6. Limitations, interpretive caveats, and enduring significance
The original benchmark was explicit about its limitations. It focused on deterministic forecasting, emphasized Z500 and T850 in its headline scores, evaluated at a coarse 5.625° grid, did not address long free-running climate realism, and omitted extreme-event metrics; it also noted challenges related to spherical geometry and the limited effective sample size of correlated atmospheric data (Rasp et al., 2020). WeatherBench Probability showed that pointwise probabilistic models can yield reasonable marginal calibration while still failing to represent coherent spatial-temporal scenarios (Garg et al., 2022). WB2 made the further point that ERA5 is not truth in the observational sense, initialization conventions can make comparisons unfair, one year of evaluation is insufficient for robust extreme-event statistics, and deterministic metrics can reward unrealistic smoothness (Rasp et al., 2023).

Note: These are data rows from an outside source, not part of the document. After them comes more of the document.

(* ===== verification/Commands.v ===== *)
(** * Commands on an unmounted store

    [crates/slicefs-cli/src/snapshot.rs], [scrub.rs] and [stats.rs]: taking, listing and
    switching snapshots, checking that all roots can be loaded, and the numbers of
    the statistics report.  What a command prints is in [Reports]. *)

From S2P Require Import Prelude Types Text Blockset Inode InodeMap Xattr Directory Segment Wal.
From S2P Require Import SegmentDir Store Mount Calendar Float.
From stdpp Require Import base tactics numbers option list gmap strings.
Open Scope Z_scope.

(** The errors of the snapshot commands, without the wording of the messages. *)
Inductive CmdError :=
  | CmdMounted
  | CmdLegacyFormat
  | CmdStoreNotFound
  | CmdSegments (e : IoError)
  | CmdNoCommittedState
  | CmdReconstruct (e : MetaError)
  | CmdSnapshotNotFound (reference : bytes)
  | CmdSnapshotFailed (e : MetaError)
  | CmdRootUpdate (e : MetaError)
  | CmdWalShutdown (e : WalError).

(** What the log file of a store holds when its process ends without a crash. *)
Definition wal_file (w : option WalBox) : bytes :=
  match w with
  | Some b => sw_synced (box_writer b) ++ sw_pending (box_writer b)
  | None => []
  end.

(** The hex digits of a digest, as the reports print them. *)
Definition root_hex (root : Digest224) : bytes := hex_string (digest_bytes root).

Section snapshot_commands.
Context {B : Blockset}.

(** [load_store_from_segments(&segs_dir)], which fails without the directory. *)
Definition load_segments (d : StoreDir B) : res CmdError (option Digest224 * list SnapshotEntry) :=
  match sd_segments d with
  | None => Err (CmdSegments (OtherIo "not found"))
  | Some segs => res_map_err CmdSegments (load_store_from_segments segs)
  end.

(** The first part of [run_snapshot_create] and [run_snapshot_switch]: the store of an
    unmounted directory with a log in a new segment; its number comes along. *)
Definition open_unmounted (faults : list bool)
    : M (StoreDir B) CmdError (Z * DictMetadataStore B) :=
  d ← gets id;
  if sd_mount_lock d then throw CmdMounted else
  '(root_opt, snapshots) ← lift (load_segments d);
  root ← lift (ok_or root_opt CmdNoCommittedState);
  meta ← lift (res_map_err CmdReconstruct (load_from_root (sd_io d) root));
  let meta := set_snapshots snapshots meta in
  let segs := default ∅ (sd_segments d) in
  let next_id := next_segment_id (Some segs) in
  _ ← modify (set_segments (open_segment CfgPerOp next_id segs));
  mret (next_id, set_wal (create_wal CfgPerOp next_id faults) meta).

(** What the directory is when the process of the command ends with the store
    [meta]. *)
Definition close_store (id : Z) (meta : DictMetadataStore B) (d : StoreDir B) : StoreDir B :=
  mkStoreDir B (sd_dictionary_bin d) (sd_mount_lock d)
    (Some (<[seg_name id := wal_file (st_wal meta)]> (default ∅ (sd_segments d)))) (st_io meta).

(** Run [body] on the opened store. *)
Definition with_unmounted {A} (faults : list bool) (body : M (DictMetadataStore B) CmdError A)
    : M (StoreDir B) CmdError A :=
  '(id, meta) ← open_unmounted faults;
  λ d, let '(meta, r) := body meta in (close_store id meta d, r).

(** [run_snapshot_create(store, name)] at time [now]. *)
Definition run_snapshot_create (now : Z) (name : option bytes) (faults : list bool)
    : M (StoreDir B) CmdError SnapshotEntry :=
  with_unmounted faults (
    entry ← map_err CmdSnapshotFailed (create_snapshot now name);
    _ ← map_err CmdWalShutdown shutdown_wal;
    mret entry).

(** [write_root_update(meta, new_root)]. *)
Definition write_root_update (new_root : Digest224) : M (DictMetadataStore B) CmdError unit :=
  map_err CmdRootUpdate (commit_root new_root).

(** [run_snapshot_switch(store, reference)]: the target and the snapshot that saves
    the state before. *)
Definition run_snapshot_switch (now : Z) (reference : bytes) (faults : list bool)
    : M (StoreDir B) CmdError (SnapshotEntry * SnapshotEntry) :=
  with_unmounted faults (
    found ← gets (find_snapshot reference);
    target ← lift (ok_or found (CmdSnapshotNotFound reference));
    auto_snap ← map_err CmdSnapshotFailed (create_snapshot now (Some (str "auto-before-switch")));
    _ ← write_root_update (sn_root target);
    _ ← map_err CmdWalShutdown shutdown_wal;
    mret (target, auto_snap)).

(** One line of [run_snapshot_list]: version, name, time and the start of the root. *)
Definition snapshot_row (snap : SnapshotEntry) : Z * bytes * bytes * bytes :=
  (sn_version snap, default (str "-") (sn_name snap), format_unix_timestamp (sn_created_at snap),
   take 16 (root_hex (sn_root snap))).
Definition run_snapshot_list (d : StoreDir B) : res CmdError (list (Z * bytes * bytes * bytes)) :=
  p ← load_segments d;
  Ok (snapshot_row <$> (p.2 : list SnapshotEntry)).

(* ------------------------------------------------------------------------ *)
(** ** Scrub *)

(** The messages of the report. *)
Inductive ScrubError :=
  | MissingRoot (hex : bytes)
  | TreeCorrupt (e : MetaError).

(** [struct ScrubReport]; the status says whether there are errors. *)
Record ScrubReport := mkScrub {
  sc_roots_verified : Z;
  sc_corrupted_roots : Z;
  sc_mounted : bool;
  sc_errors : list ScrubError;
  sc_saturated_blocks : Z
}.

(** The check for the store format that [scrub] and [stats] share. *)
Definition check_format (d : StoreDir B) : res CmdError unit :=
  if sd_dictionary_bin d then Err CmdLegacyFormat
  else if decide (sd_segments d = None) then Err CmdStoreNotFound
  else Ok tt.

(** Step 1: every root must resolve. *)
Definition scrub_root (io : Io) (root : Digest224) (st : Z * list ScrubError) : Z * list ScrubError :=
  match file_storage_get io root with
  | Some _ => (st.1 + 1, st.2)
  | None => (st.1, st.2 ++ [MissingRoot (take 16 (root_hex root))])
  end.

(** The report of [run_scrub]; the command fails if it has errors. *)
Definition run_scrub (d : StoreDir B) : res CmdError ScrubReport :=
  _ ← check_format d;
  '(root_opt, snapshots) ← load_segments d;
  let all_roots := option_list root_opt ++ (sn_root <$> snapshots) in
  let '(roots_verified, errors) :=
    foldl (λ st root, scrub_root (sd_io d) root st) (0, []) all_roots in
  '(saturated, errors) ←
    match root_opt with
    | Some root =>
        match load_from_root (sd_io d) root with
        | Ok meta => Ok (saturated_refcount_count meta, errors)
        | Err e => Ok (0, errors ++ [TreeCorrupt e])
        | Panic => Panic
        end
    | None => Ok (0, errors)
    end;
  Ok (mkScrub roots_verified (Z.of_nat (length errors)) (sd_mount_lock d) errors saturated).
Definition scrub_clean (r : ScrubReport) : bool := bool_decide (sc_corrupted_roots r = 0).

(* ------------------------------------------------------------------------ *)
(** ** Statistics *)

(** What [read_dir] and [metadata] show below a directory of the host. *)
Inductive HostEntry :=
  | HostFile (size : Z)
  | HostDir (entries : list HostEntry)
  | HostOther.

(** [dir_size] of one entry; an unreadable entry counts as [HostOther]. *)
Fixpoint entry_size (e : HostEntry) : Z :=
  match e with
  | HostFile n => n
  | HostDir es => foldr (λ e acc, wrap64 (entry_size e + acc)) 0 es
  | HostOther => 0
  end.
Definition dir_size (es : list HostEntry) : Z := entry_size (HostDir es).

(** [struct RefcountDist], [struct SnapshotStats] and [struct StoreStats]. *)
Record RefcountDist := mkRefcountDist { rd_unique : Z; rd_shared_2x : Z; rd_shared_3plus : Z }.
Record SnapshotStats := mkSnapStats {
  ss_version : Z;
  ss_name : option bytes;
  ss_created_at : Z;
  ss_reachable_roots : Z
}.
Record StoreStats := mkStats {
  ts_logical_bytes : Z;
  ts_physical_bytes : Z;
  ts_host_disk_bytes : Z;
  ts_dedup_ratio : f64;
  ts_snapshot_count : Z;
  ts_compressor : bytes;
  ts_refcount_distribution : RefcountDist;
  ts_snapshots : list SnapshotStats;
  ts_mounted : bool
}.
Definition build_snapshot_stats (snapshots : list SnapshotEntry) : list SnapshotStats :=
  (λ snap, mkSnapStats (sn_version snap) (sn_name snap) (sn_created_at snap) 1) <$> snapshots.

(** [run_stats] with the content of [vt0/] and of the whole directory. *)
Definition run_stats (vt0 host : list HostEntry) (d : StoreDir B) : res CmdError StoreStats :=
  _ ← check_format d;
  '(root_opt, snapshots) ← load_segments d;
  let physical_bytes := dir_size vt0 in
  let host_disk_bytes := dir_size host in
  logical ← match root_opt with
            | Some root => st_logical_bytes <$> res_map_err CmdReconstruct (load_from_root (sd_io d) root)
            | None => Ok 0
            end;
  let dedup_ratio := if decide (physical_bytes = 0) then f64_zero
                     else f64_div (f64_of_u64 logical) (f64_of_u64 physical_bytes) in
  Ok (mkStats logical physical_bytes host_disk_bytes dedup_ratio (Z.of_nat (length snapshots))
        (str "none (v3 raw)") (mkRefcountDist 0 0 0) (build_snapshot_stats snapshots) (sd_mount_lock d)).
End snapshot_commands.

A second caveat is protocol heterogeneity. Many later papers explicitly depart from canonical WeatherBench practice through custom year splits, regional subsets, single-variable setups, local time-series extraction, compression experiments, super-resolution tasks, or nonstandard metrics (Park et al., 6 Feb 2025, Huang et al., 2022, Bugaev et al., 16 Jun 2026, Martinů et al., 2024). This suggests that the term “WeatherBench” now denotes both a strict benchmark protocol and a broader ERA5-derived experimental substrate. For expert readers, reproducing a result or comparing across papers therefore requires careful attention to resolution, variable set, forecast horizon, initialization source, evaluation metric, and whether the study is actually participating in WB1/WB2-style forecast verification.

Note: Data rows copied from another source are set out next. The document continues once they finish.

Lemma agree_check_all (io io' : Io) roots :
  forallb (agree_check io io') roots = true → ∀ root, root ∈ roots → agree_on io io' root.
Proof.
  rewrite forallb_forall. intros H root Hr. apply agree_check_on, H. by apply list_elem_of_In.
Qed.

(** The same outcome, up to the sizes of files. *)
Definition same_tables (x y : res MetaError (DictMetadataStore B)) : Prop :=
  match x, y with
  | Ok s, Ok s' => st_refcounts s = st_refcounts s' ∧ st_inode_data s = st_inode_data s' ∧
                   st_dir_data s = st_dir_data s' ∧ st_manifest_data s = st_manifest_data s'
  | Err e, Err e' => e = e'
  | Panic, Panic => True
  | _, _ => False
  end.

The enduring significance of WeatherBench lies precisely in this dual role. As a benchmark, it established a common language for global ML weather forecasting and enabled direct comparison against physical baselines (Rasp et al., 2020). As an evolving framework, it absorbed probabilistic verification and operational scorekeeping in WB2 (Garg et al., 2022, Rasp et al., 2023). As a research substrate, it has supported work on pretraining, geometry-aware CNNs, distributional forecasting, diffusion models, latent quantization, learned data compression, regional hybrids, and local climate-style forecasting (Rasp et al., 2020, Scher et al., 2020, Clare et al., 2021, Yoon et al., 2023, Chen et al., 2023, Huang et al., 2022, Park et al., 6 Feb 2025). A plausible implication is that WeatherBench is strongest as broad, reanalysis-based verification infrastructure for global forecast models, while complementary resources such as WB2’s probabilistic diagnostics, Extreme Weather Bench’s hazard-specific case studies, and WxC-Bench’s downstream-task collections are needed when calibration, impacts, local extremes, or multimodal transfer are the central scientific questions (Rasp et al., 2023, McGovern et al., 1 May 2026, Shinde et al., 2024).